The Chairperson observed that issues such as the rights of criminals and police killings are debates to be taken seriously.

(Q) Mr A Maziya (ANC) wanted to know whether police reservists especially those who were members of Self Protection Units (SDUs) and Self Defence Units (SDUs) are to be integrated into the SAPS.

(A) The SAPS needs to look at the issue of people in SDUs and so on. The intention is to recruit about 2500 people. The recruitment would look at people such as reservists who can be ready for policing in the shortest time possible.

(Q) Mr T Goniwe (ANC) pointed out there is no direct plan of involvement and integration of communities in the Commissioners' strategy.

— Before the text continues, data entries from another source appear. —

(** C3, the claim as written fails: B is the only chain of the dispatch
    record the rename map knows, hence the one with the largest hashrate
    among them, and it stands at 0; the loop selects nothing and the
    current chain stays "chainA". *)
Lemma lone_known_chain_at_zero_not_selected :
  coinsB0 !! "B" = Some (record_of 0) /\
  ChainNameMap cfgB !! "B" = Some "chainB" /\
  (forall c r, c <> "B" -> coinsB0 !! c = Some r -> is_Some (ChainNameMap cfgB !! c) ->
     SFltb (DispatchHashrate r) (DispatchHashrate (record_of 0)) = true) /\
  bestChainOf cfgB (map_to_list coinsB0) = "" /\
  bestChainOf cfgB (map_to_list coinsB0) <> "chainB" /\
  updateCurrentChain cfgB envB0 {| currentChainName := "chainA"; commandID := 0 |} =
    Returned {| currentChainName := "chainA"; commandID := 0 |} [].
Proof.
  repeat split; try (vm_compute; congruence).
  intros c r Hne Hc _. exfalso. apply Hne. unfold coinsB0 in Hc.
  apply lookup_insert_Some in Hc as [[-> _] | [_ Hc]]; [reflexivity |].
  now rewrite lookup_empty in Hc.
Qed.

(** ** Chains at or below zero *)

Lemma updateCurrentChain_quiet cfg env st :
  no_chain_above_zero cfg env -> updateCurrentChain cfg env st = Returned st [].
Proof.
  unfold no_chain_above_zero.
  destruct (api env) as [| | body [record |]] eqn:Hapi; intros Hq.
  1,2,4: apply updateCurrentChain_undecoded; intros b r; rewrite Hapi; discriminate.
  destruct Hq as [Hr Hle].
  rewrite (updateCurrentChain_decoded _ _ _ _ _ Hapi). cbv zeta.
  unfold nextChainName, bestChainOf. rewrite selectLoop_none.
  - simpl. rewrite String.eqb_refl. now destruct st.
  - intros c r Hin. apply (elem_of_range _ _ _ _ Hr) in Hin.
    destruct (ChainNameMap cfg !! c) as [name |] eqn:Emap; [right | now left].
    apply SFleb_zero_not_pos, (Hle c r Hin). now rewrite Emap.
Qed.

Lemma updateChain_quiet cfg envs : forall st,
  Forall (no_chain_above_zero cfg) envs ->
  currentChainName st = "" ->
  updateChain cfg envs st = Returned st [].
Proof.
  induction envs as [| env envs IH]; intros st Hall Hempty; [reflexivity |].
  inversion Hall as [| ? ? Hq Hall']; subst. simpl.
  unfold updateChainPass. rewrite (updateCurrentChain_quiet _ _ _ Hq), Hempty. simpl.
  rewrite (IH st Hall' Hempty). reflexivity.
Qed.

(** C10. A chain whose hashrate is at or below zero never replaces the
    selection, wherever it comes in the loop; if every chain of the rename
    map is at or below zero the pass keeps the current chain; from an empty
    current chain, any number of such passes writes no command; and no
    pass that ends with an empty current chain writes one. *)
Theorem nonpositive_hashrate_never_selected cfg :
  (forall l chain record,
     SFleb (DispatchHashrate record) float64_zero = true ->
     selectStep cfg (selectLoop cfg l) (chain, record) = selectLoop cfg l) /\
  (forall env st,
     no_chain_above_zero cfg env ->
     updateCurrentChain cfg env st = Returned st [] /\
     forall st' events, updateChainPass cfg env st = Returned st' events ->
       currentChainName st' = currentChainName st) /\
  (forall envs st,
     Forall (no_chain_above_zero cfg) envs ->
     currentChainName st = "" ->
     updateChain cfg envs st = Returned st []) /\
  (forall env st st' events,
     updateChainPass cfg env st = Returned st' events ->
     currentChainName st' = "" ->
     commands events = []).
Proof.
  split; [| split; [| split]]; cycle 3.
  - intros env st st' events Hpass Hempty.
    rewrite (updateChainPass_commands _ _ _ _ _ Hpass), Hempty. reflexivity.
  - intros l chain record. apply selectStep_nonpositive.
  - intros env st Hq. split; [now apply updateCurrentChain_quiet |].
    intros st' events. unfold updateChainPass.
    rewrite (updateCurrentChain_quiet _ _ _ Hq).
    destruct (negb _); intros H; inversion H; reflexivity.
  - intros envs st. apply updateChain_quiet.
Qed.

Lemma envB0_quiet : no_chain_above_zero cfgB envB0.
Proof.
  split; [apply valid_range_map_to_list |].
  intros chain r Hc _. simpl in Hc. unfold coinsB0 in Hc.
  apply lookup_insert_Some in Hc as [[_ <-] | [_ Hc]]; [reflexivity |].
  now rewrite lookup_empty in Hc.
Defined.

Lemma nonpositive_hashrate_never_selected_witness :
  selectStep cfgB (selectLoop cfgB (map_to_list coinsAB)) ("C", record_of (-3)) =
    selectLoop cfgB (map_to_list coinsAB) /\
  updateChain cfgB [envB0; envB0] {| currentChainName := ""; commandID := 0 |} =
    Returned {| currentChainName := ""; commandID := 0 |} [].
Proof.
  split.
  - apply (proj1 (nonpositive_hashrate_never_selected cfgB)). reflexivity.
  - apply (proj1 (proj2 (proj2 (nonpositive_hashrate_never_selected cfgB)))); [| reflexivity].
    repeat constructor; apply envB0_quiet.
Defined.

End ChainSwitcherFacts.

(* ===================================================================== *)
(** * Properties of the user-chain manager *)
(* ===================================================================== *)

Module UserChainManagerFacts.

Import Go UserChainManager.

(** ** Bytes and lower-casing *)

Lemma lowerByte_idempotent (c : ascii) : lowerByte (lowerByte c) = lowerByte c.
Proof. destruct c as [[] [] [] [] [] [] [] []]; reflexivity. Qed.

Lemma lowerByte_ascii (c : ascii) :
  (N_of_ascii (lowerByte c) <? 128)%N = (N_of_ascii c <? 128)%N.
Proof. destruct c as [[] [] [] [] [] [] [] []]; reflexivity. Qed.

Lemma isASCII_mapBytes_lowerByte (s : string) :
  isASCII (mapBytes lowerByte s) = isASCII s.
Proof.
  induction s as [| c s IH]; [reflexivity |].
  simpl. now rewrite lowerByte_ascii, IH.
Qed.

Lemma mapBytes_lowerByte_idempotent (s : string) :
  mapBytes lowerByte (mapBytes lowerByte s) = mapBytes lowerByte s.
Proof.
  induction s as [| c s IH]; [reflexivity |].
  simpl. now rewrite lowerByte_idempotent, IH.
Qed.

Section ToLowerFacts.

Variable lowerUnicode : string -> string.

(** What is assumed of the Unicode table: a lower-cased string is left as
    it is by another lower-casing. *)
Hypothesis lowerUnicode_stable :
  forall s, isASCII s = false -> ToLower lowerUnicode (lowerUnicode s) = lowerUnicode s.

Lemma ToLower_idempotent (s : string) :
  ToLower lowerUnicode (ToLower lowerUnicode s) = ToLower lowerUnicode s.
Proof.
  unfold ToLower at 2 3. destruct (isASCII s) eqn:E.
  - unfold ToLower. now rewrite isASCII_mapBytes_lowerByte, E, mapBytes_lowerByte_idempotent.
  - now apply lowerUnicode_stable.
Qed.

End ToLowerFacts.

(** ** Slices *)

Lemma length_substring_le (k : nat) (s : string) :
  (String.length (substring 0 k s) <= k)%nat.
Proof.
  revert s. induction k as [| k IH]; intros [| c s]; simpl; try lia.
  specialize (IH s). lia.
Qed.

(** The last match of a one-byte separator starts before the end. *)
Lemma LastIndexFrom_byte_lt (s : string) (sep : ascii) : forall i,
  LastIndexFrom i s (String sep "") = -1 \/
  i <= LastIndexFrom i s (String sep "") < i + Z.of_nat (String.length s).
Proof.
  induction s as [| c s IH]; intros i.
  - now left.
  - cbn [LastIndexFrom String.length]. cbv zeta.
    destruct (IH (i + 1)) as [-> | Hb].
    + replace (0 <=? -1) with false by reflexivity.
      destruct (String.prefix (String sep "") (String c s)); [right; lia | now left].
    + destruct (0 <=? LastIndexFrom (i + 1) s (String sep "")); [right; lia |].
      destruct (String.prefix (String sep "") (String c s)); [right; lia | now left].
Qed.

(** Cutting at the last separator makes a non-empty string shorter. *)
Lemma slice_LastIndex_shorter (s : string) (sep : ascii) :
  s <> "" ->
  (String.length (slice s 0 (LastIndex s (String sep ""))) < String.length s)%nat.
Proof.
  intros Hne. unfold slice, LastIndex.
  pose proof (length_substring_le
                (Z.to_nat (LastIndexFrom 0 s (String sep "") - 0)) s) as Hle.
  destruct (LastIndexFrom_byte_lt s sep 0) as [E | Hb].
  - rewrite E in *. simpl in Hle. destruct s; [congruence | simpl in *; lia].
  - change (Z.to_nat 0) with 0%nat. lia.
Qed.

(** ** RegularUserName *)

(** C5 (as the code has it). One application strips the suffix after the
    last underscore and nothing more, so a second application is the
    identity exactly on results that have no underscore left: for either
    setting of the flag, a result without an underscore is a fixed point;
    and in a case-sensitive deployment a result that still has one is cut
    again. *)
Theorem RegularUserName_idempotent_without_underscore lowerUnicode m n :
  (forall s, isASCII s = false -> ToLower lowerUnicode (lowerUnicode s) = lowerUnicode s) ->
  let once := RegularUserName lowerUnicode m n in
  (Contains once "_" = false -> RegularUserName lowerUnicode m once = once) /\
  (StratumServerCaseInsensitive (configData m) = false ->
   Contains once "_" = true -> RegularUserName lowerUnicode m once <> once).
Proof.
  intros Hstable once. split.
  - intros Hno. unfold RegularUserName at 1. rewrite Hno.
    destruct (StratumServerCaseInsensitive (configData m)) eqn:Eflag; [| reflexivity].
    unfold once, RegularUserName. rewrite Eflag.
    now apply ToLower_idempotent.
  - intros Eflag Hyes. unfold RegularUserName at 1. rewrite Hyes, Eflag.
    intros Heq.
    assert (Hne : once <> "").
    { intros E. rewrite E in Hyes. discriminate. }
    pose proof (slice_LastIndex_shorter once "_" Hne) as Hlt.
    rewrite Heq in Hlt. lia.
Qed.

Lemma RegularUserName_idempotent_without_underscore_witness :
  RegularUserName (fun s => s) (exampleManager true) "Alice_btc" = "alice" /\
  RegularUserName (fun s => s) (exampleManager true) "alice" = "alice".
Proof.
  split; [reflexivity |].
  refine (proj1 (RegularUserName_idempotent_without_underscore
                   (fun s => s) (exampleManager true) "Alice_btc" _) eq_refl).
  intros s Hs. unfold ToLower. now rewrite Hs.
Defined.

(** C5, the claim as written fails: "a_b_c" becomes "a_b", which becomes
    "a", with the flag off and with it on; and whatever the Unicode table
    and the deployment, "a_b_c" is a name on which the second application
    changes the result of the first. *)
Lemma RegularUserName_strips_again :
  RegularUserName (fun s => s) (exampleManager false) "a_b_c" = "a_b" /\
  RegularUserName (fun s => s) (exampleManager false) "a_b" = "a" /\
  RegularUserName (fun s => s) (exampleManager true) "a_b_c" = "a_b" /\
  RegularUserName (fun s => s) (exampleManager true) "a_b" = "a" /\
  (forall lowerUnicode m,
     RegularUserName lowerUnicode m (RegularUserName lowerUnicode m "a_b_c") <>
     RegularUserName lowerUnicode m "a_b_c").
Proof.
  repeat split; try reflexivity.
  intros lowerUnicode m. unfold RegularUserName.
  destruct (StratumServerCaseInsensitive (configData m)); vm_compute; discriminate.
Qed.

(** ** SetPUID and GetChain *)

Lemma length_le_0_eqb (s : string) :
  (Z.of_nat (String.length s) <=? 0) = String.eqb s "".
Proof. destruct s; reflexivity. Qed.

He also said he would like the Commissioner to come up with a more detailed proposal for Parliamentarians to go to police stations. The National Commissioner's delegation should maintain linkage with the Committee and give feedback to the Chairperson.

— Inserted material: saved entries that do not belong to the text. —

(** X17: what unrot may change in the objects of its caller.  Of the
    dataset only x can change, and of x never product 0 nor any product of
    an auto-correlation baseline or of a baseline with antenna 14 or 15;
    time, fghz, px and py are the caller's.  Of a geometry dictionary only
    the columns 8, 9, 10, 12 and 13 of ParallacticAngle can change. *)
Theorem unrot_frame
    (get_sql_info : R * R -> AzelDict) (read_xycal : R -> XYCal) (st : Store) :
  let st' := snd (unrot get_sql_info read_xycal st) in
  time (caller_data st') = time (caller_data st) /\
  fghz (caller_data st') = fghz (caller_data st) /\
  px (caller_data st') = px (caller_data st) /\
  py (caller_data st') = py (caller_data st) /\
  (forall f k t,
      x (caller_data st') f k 0 t = x (caller_data st) f k 0 t) /\
  (forall f k p t i j,
      nth_error get_bl_order k = Some (i, j) -> i = j \/ 14 <= i \/ 14 <= j ->
      x (caller_data st') f k p t = x (caller_data st) f k p t) /\
  match caller_azel st, caller_azel st' with
  | Some a, Some a' =>
      azel_nt a' = azel_nt a /\ ActualAzimuth0 a' = ActualAzimuth0 a /\
      azTime a' = azTime a /\
      forall n c, equatorial c = false -> c <> 13 ->
                  ParallacticAngle a' n c = ParallacticAngle a n c
  | None, None => True
  | _, _ => False
  end.
Proof.
  assert (Hazel : forall chi : nat -> nat -> R,
             match caller_azel st, caller_azel (store_chi st (correct_chi chi)) with
             | Some a, Some a' =>
                 azel_nt a' = azel_nt a /\ ActualAzimuth0 a' = ActualAzimuth0 a /\
                 azTime a' = azTime a /\
                 forall n c, equatorial c = false -> c <> 13 ->
                             ParallacticAngle a' n c = correct_chi chi n c
             | None, None => True
             | _, _ => False
             end).
  { intros chi. unfold store_chi. cbn [caller_azel].
    destruct (caller_azel st) as [a|]; [|exact I].
    cbn [set_chi azel_nt ActualAzimuth0 azTime ParallacticAngle].
    repeat split. }
  assert (Hself : match caller_azel st, caller_azel st with
                  | Some a, Some a' =>
                      azel_nt a' = azel_nt a /\
                      ActualAzimuth0 a' = ActualAzimuth0 a /\
                      azTime a' = azTime a /\
                      forall n c, equatorial c = false -> c <> 13 ->
                                  ParallacticAngle a' n c = ParallacticAngle a n c
                  | None, None => True
                  | _, _ => False
                  end).
  { destruct (caller_azel st); [repeat split | exact I]. }
  assert (Hchi : forall t0 ts,
             match caller_azel st,
                   caller_azel
                     (store_chi st
                        (correct_chi
                           (ParallacticAngle
                              (azel_used get_sql_info st (t0, last (t0 :: ts) t0)))))
             with
             | Some a, Some a' =>
                 azel_nt a' = azel_nt a /\ ActualAzimuth0 a' = ActualAzimuth0 a /\
                 azTime a' = azTime a /\
                 forall n c, equatorial c = false -> c <> 13 ->
                             ParallacticAngle a' n c = ParallacticAngle a n c
             | None, None => True
             | _, _ => False
             end).
  { intros t0 ts.
    specialize (Hazel (ParallacticAngle
                         (azel_used get_sql_info st (t0, last (t0 :: ts) t0)))).
    unfold azel_used in *.
    destruct (caller_azel st) as [a|] eqn:Ea; [|exact Hazel].
    destruct (caller_azel (store_chi st (correct_chi (ParallacticAngle a))))
      as [a'|]; [|exact Hazel].
    destruct Hazel as [H1 [H2 [H3 H4]]]. repeat split; try assumption.
    intros n c Heq Hc. rewrite (H4 n c Heq Hc), correct_chi_at, Heq.
    apply Nat.eqb_neq in Hc. rewrite Hc. reflexivity. }
  intros st'.
  destruct (unrot_store_cases get_sql_info read_xycal st)
    as [E|[t0 [ts [dph [l1 [l2 [E|E]]]]]]]; unfold st'; rewrite E.
  - split; [reflexivity|]. split; [reflexivity|]. split; [reflexivity|].
    split; [reflexivity|]. split; [reflexivity|]. split; [reflexivity|].
    exact Hself.
  - unfold store_chi at 1 2 3 4 5 6. cbn [caller_data].
    split; [reflexivity|]. split; [reflexivity|]. split; [reflexivity|].
    split; [reflexivity|]. split; [reflexivity|]. split; [reflexivity|].
    apply Hchi.
  - cbn [caller_data caller_azel set_x time fghz px py x].
    split; [reflexivity|]. split; [reflexivity|]. split; [reflexivity|].
    split; [reflexivity|]. split; [|split].
    + intros f k t. apply delay_phase_untouched. intros i j _.
      right. right. left. reflexivity.
    + intros f k p t i j Hk Hex. apply delay_phase_untouched.
      intros i' j' Hk'. rewrite Hk in Hk'. injection Hk' as <- <-.
      left. apply corrected_bl_false. exact Hex.
    + apply Hchi.
Qed.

(A) National Commissioner Selebi stated that it is important for SAPS to build relations with the community. He is against offering rewards to citizens for notifying police of commission of a crime, which he views as commercialising citizenship. There is a need to structure the relationship with the community and to institutionalise the process of information giving. The SAPS are trying to put in place mechanisms that will enable quick response to reporting.